• Provided entries:
(* ===== verification/Lora.v ===== *)
(** * LoRA parameters of routed experts

    Models [kt-kernel/python/sft/lora.py] up to its adapter files: which
    parameters of a model's wrappers are trained and under which names, and the
    adaptation of PEFT's LoRA, which moves the weights of all experts into
    contiguous buffers and leaves each parameter a view of its row.

    Tensors share storage, so buffers live in a heap and a parameter's data is a
    place in one: a row, or the whole.  What is in a row is a block of numbers,
    opaque but for the conversion to bfloat16 and for broadcasting.  What
    [getattr] finds on an expert's projections is recorded with its wrapper.  The
    backend is [AMXSFTMoEWrapper] of [amx.py], as far as LoRA goes. *)
From S2P Require Import Prelude PyStr PyVal Backend WeightSource Arch Artifacts Modules Ownership Placeholders.

Local Open Scope string_scope.
Local Open Scope list_scope.
Local Open Scope Z_scope.

(** ** Storage *)

(** The data of a tensor: a buffer, or one row of it. *)
Inductive place := Whole (buffer : Z) | Row (buffer : Z) (row : nat).
#[export] Instance place_eq_dec : EqDecision place.
Proof. solve_decision. Defined.

(** What a buffer holds: rows that are viewed one by one, or one block. *)
Inductive contents (block : Type) := Solid (b : block) | Rows (l : list block).
Arguments Solid {block}. Arguments Rows {block}.

(** A contiguous bfloat16 tensor on the host, and its shape. *)
Record buffer (block : Type) := Buffer { bu_shape : list Z; bu_contents : contents block }.
Arguments Buffer {block}. Arguments bu_shape {block}. Arguments bu_contents {block}.

(** The modules and tensors; and each tensor's data and gradient. *)
Record lora_heap (block : Type) := LoraHeap {
  lh_heap : heap;
  lh_buffers : gmap Z (buffer block);
  lh_data : gmap Z place;
  lh_grad : gmap Z place;
}.
Arguments LoraHeap {block}. Arguments lh_heap {block}. Arguments lh_buffers {block}.
Arguments lh_data {block}. Arguments lh_grad {block}.

(** ** Wrappers *)

(** [lora_A] and [lora_B]: a [Linear], by its weight, or a [ModuleDict] of them. *)
Inductive lora_module := LLinear (weight : Z) | LModuleDict (adapters : list (string * Z)).

(** [proj.active_adapter]: names, or anything else. *)
Record projection := Projection {
  pj_lora_A : option lora_module;
  pj_lora_B : option lora_module;
  pj_active_adapter : option (list string);
}.

(** An expert's projections by name. *)
Abbreviation expert := (list (string * projection)).

(** [{expert_idx: {proj_name: (lora_A, lora_B)}}] *)
Abbreviation expert_loras := (list (string * (lora_module * lora_module))).
Abbreviation peft_loras := (list (Z * expert_loras)).

(** [_AuthoritativeOptimizerGrad] *)
Record grad_binding := Binding { bi_name : string; bi_parameter : Z; bi_view : place }.

(** The backend. *)
Record backend := KTBackend {
  kb_gate_proj_buf : option Z;
  kb_up_proj_buf : option Z;
  kb_down_proj_buf : option Z;
  kb_num_experts : Z;
  kb_lora_rank : Z;
  kb_hidden_size : Z;
  kb_moe_intermediate_size : Z;
  kb_uses_authoritative : bool;
  kb_bindings : list grad_binding;
  (** the buffers that [init_lora_weights] keeps, once it was called *)
  kb_lora : option (list (string * Z));
  (** [_weights_loaded], [moe is not None] and [_is_skip_lora] *)
  kb_weights_loaded : bool;
  kb_moe : bool;
  kb_skip_lora : bool;
}.

Record kt_wrapper := KTWrapper {
  kw_layer_idx : pyval;
  (** the module, and what [_experts_attr] names, if anything *)
  kw_experts_module : option Z;
  kw_experts : list expert;
  kw_use_fused_expert_lora : bool;
  kw_fused_experts : bool;
  kw_lora_rank : option Z;
  kw_uses_authoritative : bool;
  kw_full_weight_grad : bool;
  kw_moe_config : MOEArchConfig;
  kw_hidden_size : Z;
  kw_lora_experts : option Z;
  kw_world_size_at_wrap : option Z;
  (** what adaptation sets *)
  kw_backend : option backend;
  kw_adapted : bool;
  kw_managed : bool;
  kw_fused_params : option (list Z);
  kw_peft : option peft_loras;
}.

Definition set_backend (b : option backend) (w : kt_wrapper) : kt_wrapper :=
  KTWrapper (kw_layer_idx w) (kw_experts_module w) (kw_experts w) (kw_use_fused_expert_lora w) (kw_fused_experts w) (kw_lora_rank w)
    (kw_uses_authoritative w) (kw_full_weight_grad w) (kw_moe_config w) (kw_hidden_size w) (kw_lora_experts w) (kw_world_size_at_wrap w)
    b (kw_adapted w) (kw_managed w) (kw_fused_params w) (kw_peft w).
Definition set_adapted (w : kt_wrapper) : kt_wrapper :=
  KTWrapper (kw_layer_idx w) (kw_experts_module w) (kw_experts w) (kw_use_fused_expert_lora w) (kw_fused_experts w) (kw_lora_rank w)
    (kw_uses_authoritative w) (kw_full_weight_grad w) (kw_moe_config w) (kw_hidden_size w) (kw_lora_experts w) (kw_world_size_at_wrap w)
    (kw_backend w) true (kw_managed w) (kw_fused_params w) (kw_peft w).
Definition set_managed (w : kt_wrapper) : kt_wrapper :=
  KTWrapper (kw_layer_idx w) (kw_experts_module w) (kw_experts w) (kw_use_fused_expert_lora w) (kw_fused_experts w) (kw_lora_rank w)
    (kw_uses_authoritative w) (kw_full_weight_grad w) (kw_moe_config w) (kw_hidden_size w) (kw_lora_experts w) (kw_world_size_at_wrap w)
    (kw_backend w) (kw_adapted w) true (kw_fused_params w) (kw_peft w).
Definition set_loras (fused_params : option (list Z)) (peft : option peft_loras) (w : kt_wrapper) : kt_wrapper :=
  KTWrapper (kw_layer_idx w) (kw_experts_module w) (kw_experts w) (kw_use_fused_expert_lora w) (kw_fused_experts w) (kw_lora_rank w)
    (kw_uses_authoritative w) (kw_full_weight_grad w) (kw_moe_config w) (kw_hidden_size w) (kw_lora_experts w) (kw_world_size_at_wrap w)
    (kw_backend w) (kw_adapted w) (kw_managed w) fused_params peft.

(** ** Trained parameters *)

(** An identity that is not in use. *)
Definition unused {A} (m : gmap Z A) : Z := 1 + max_key m.

Section parameters.
Context `{Torch}.

(** [lora.weight] of a parameter that is trained, if the module has a weight *)
Definition trained_weight (o : objects) (m : lora_module) : list Z :=
  match m with
  | LLinear weight => match ob_tensors o !! weight with Some t => if to_requires_grad t then [weight] else [] | None => [] end
  | LModuleDict _ => []
  end.

Definition collect_wrapper_managed_lora_params (o : objects) (w : kt_wrapper) : list Z :=
  (default [] (kw_peft w) ≫= fun '(_, loras) => loras ≫= fun '(_, (lora_A, lora_B)) => trained_weight o lora_A ++ trained_weight o lora_B)
    ++ default [] (kw_fused_params w).

Definition collect_kt_lora_params (o : objects) (wrappers : list kt_wrapper) : list Z :=
  wrappers ≫= fun w => collect_wrapper_managed_lora_params o w
                       ++ match kw_lora_experts w with Some m => parameters_of o m | None => [] end.

Definition base_buffers (b : backend) : list (string * option Z) :=
  [("gate_proj", kb_gate_proj_buf b); ("up_proj", kb_up_proj_buf b); ("down_proj", kb_down_proj_buf b)].

Definition collect_kt_full_weight_params (wrappers : list kt_wrapper) : list Z :=
  wrappers ≫= fun w =>
    match kw_backend w with
    | Some b => if kw_full_weight_grad w then omap snd (base_buffers b) else []
    | None => []
    end.

Definition get_kt_trainable_params (o : objects) (wrappers : list kt_wrapper) : list Z :=
  if existsb kw_full_weight_grad wrappers
  then collect_kt_full_weight_params wrappers ++ collect_kt_lora_params o wrappers
  else collect_kt_lora_params o wrappers.

Definition FUSED_NAMES : list string :=
  ["gate_lora_a"; "gate_lora_b"; "up_lora_a"; "up_lora_b"; "down_lora_a"; "down_lora_b"].

(** [registered_names], the first name of each parameter *)
Definition registered_names (o : objects) (model : Z) : gmap Z string :=
  foldl (fun names '(name, parameter) => match names !! parameter with Some _ => names | None => <[parameter := name]> names end) ∅
    (named_parameters false (ob_modules o) model).

(** The names that one wrapper gives. *)
Definition add_owned_names (o : objects) (owned_names : gmap Z string) (w : kt_wrapper) : res (gmap Z string) :=
  layer_idx ← match kw_layer_idx w with
              | PInt n => mret n
              | _ => Err (Raise RuntimeError "KT wrapper has an invalid layer index")
              end;
  let prefix := "kt.layers." +:+ str_of_Z layer_idx +:+ ".experts" in
  let base := match kw_backend w with Some b => if kw_full_weight_grad w then base_buffers b else [] | None => [] end in
  let owned_names := foldl (fun names '(name, parameter) =>
    match parameter with
    | Some i => if is_parameter o (Some (VTensor i)) then <[i := prefix +:+ ".base." +:+ name]> names else names
    | None => names
    end) owned_names base in
  let fused := default [] (kw_fused_params w) in
  _ ← raise_if (negb (bool_decide (length fused = 0%nat ∨ length fused = 6%nat))) RuntimeError
        "expected six fused LoRA parameters";
  mret (foldl (fun names '(name, i) => <[i := prefix +:+ ".fused_lora." +:+ name]> names) owned_names (zip FUSED_NAMES fused)).

(** [registered_names.get(identity) or owned_names.get(identity)] *)
Definition stable_name (registered_names owned_names : gmap Z string) (parameter : Z) : option string :=
  match registered_names !! parameter with
  | Some name => if String.eqb name "" then owned_names !! parameter else Some name
  | None => owned_names !! parameter
  end.

Definition add_named (registered_names owned_names : gmap Z string) (result : list (string * Z)) (parameter : Z)
    : res (list (string * Z)) :=
  if bool_decide (parameter ∈ result.*2) then mret result
  else
    name ← of_option (stable_name registered_names owned_names parameter) RuntimeError
             "KT optimizer parameter has no stable registered or owned name";
    _ ← raise_if (bool_decide (name ∈ result.*1)) RuntimeError "KT optimizer parameter name is not unique";
    mret (result ++ [(name, parameter)]).

Definition get_kt_named_trainable_params (o : objects) (model : Z) (wrappers : list kt_wrapper) : res (list (string * Z)) :=
  match wrappers with
  | [] => mret []
  | _ =>
      owned_names ← for_each wrappers ∅ (add_owned_names o);
      for_each (get_kt_trainable_params o wrappers) [] (add_named (registered_names o model) owned_names)
  end.
End parameters.

(** *** Who owns gradients *)

Section ownership.
Context `{Torch} {block : Type}.

(** [backend.validate_authoritative_optimizer_grad_state()], if it raises *)
Context (validates : backend -> res unit).

Definition check_owner (h : lora_heap block) (world_size rank : Z) (w : kt_wrapper) : res unit :=
  let wrapped_world_size := default world_size (kw_world_size_at_wrap w) in
  _ ← raise_if (negb (wrapped_world_size =? world_size)) RuntimeError "KT wrapper was created for another world size";
  if rank =? 0 then
    match kw_backend w with
    | None => Err (Raise RuntimeError "rank 0 does not own a KT backend")
    | Some b => if kw_uses_authoritative w then validates b else mret tt
    end
  else
    _ ← raise_if (bool_decide (is_Some (kw_backend w))) RuntimeError "rank unexpectedly owns a KT backend";
    raise_if (kw_uses_authoritative w
              && existsb (fun p => bool_decide (is_Some (lh_grad h !! p)))
                   (collect_wrapper_managed_lora_params (hp_objects (lh_heap h)) w))
      RuntimeError "non-rank-0 KT LoRA Parameter unexpectedly has a gradient".

(** World size and rank, if a process group is initialised. *)
Definition sync_kt_lora_gradients (h : lora_heap block) (dist : option (Z * Z)) (wrappers : option (list kt_wrapper)) : res unit :=
  match dist, wrappers with
  | Some (world_size, rank), Some wrappers =>
      if world_size <=? 1 then mret tt
      else
        _ ← raise_if (existsb kw_uses_authoritative wrappers && negb (forallb kw_uses_authoritative wrappers)) RuntimeError
              "Mixed authoritative and legacy KT SFT backends are unsupported in one model";
        for_each wrappers tt (fun _ w => check_owner h world_size rank w)
  | _, _ => mret tt
  end.
End ownership.

(** *** Where the wrappers are *)

(** [_find_kt_wrappers]: the list that the model, or what it wraps, holds. *)
Section find.
Context `{Torch} {A : Type} (kt_wrappers : Z -> option (list A)).

Definition wrappers_of (v : value) : option (list A) := match v with VModule i => kt_wrappers i | _ => None end.

Fixpoint find_unwrapping (ms : module_map) (attrs : list string) (base_model : value) (wrappers : option (list A)) : option (list A) :=
  match attrs with
  | [] => wrappers
  | attr :: attrs =>
      match attr_value ms (Some base_model) attr with
      | None => find_unwrapping ms attrs base_model wrappers
      | Some base_model =>
          match wrappers_of base_model with
          | Some (_ :: _) as wrappers => wrappers
          | wrappers => find_unwrapping ms attrs base_model wrappers
          end
      end
  end.

Definition find_kt_wrappers (ms : module_map) (model : Z) : option (list A) :=
  match kt_wrappers model with
  | Some wrappers => Some wrappers
  | None => find_unwrapping ms ["base_model"; "model"] (VModule model) None
  end.
End find.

• Work required:
Beginning of the records through the line with "Tensors share storage, so": return that span exactly and stop there.

• Finished exercise:
(* ===== verification/Lora.v ===== *)
(** * LoRA parameters of routed experts

    Models [kt-kernel/python/sft/lora.py] up to its adapter files: which
    parameters of a model's wrappers are trained and under which names, and the
    adaptation of PEFT's LoRA, which moves the weights of all experts into
    contiguous buffers and leaves each parameter a view of its row.

    Tensors share storage, so buffers live in a heap and a parameter's data is a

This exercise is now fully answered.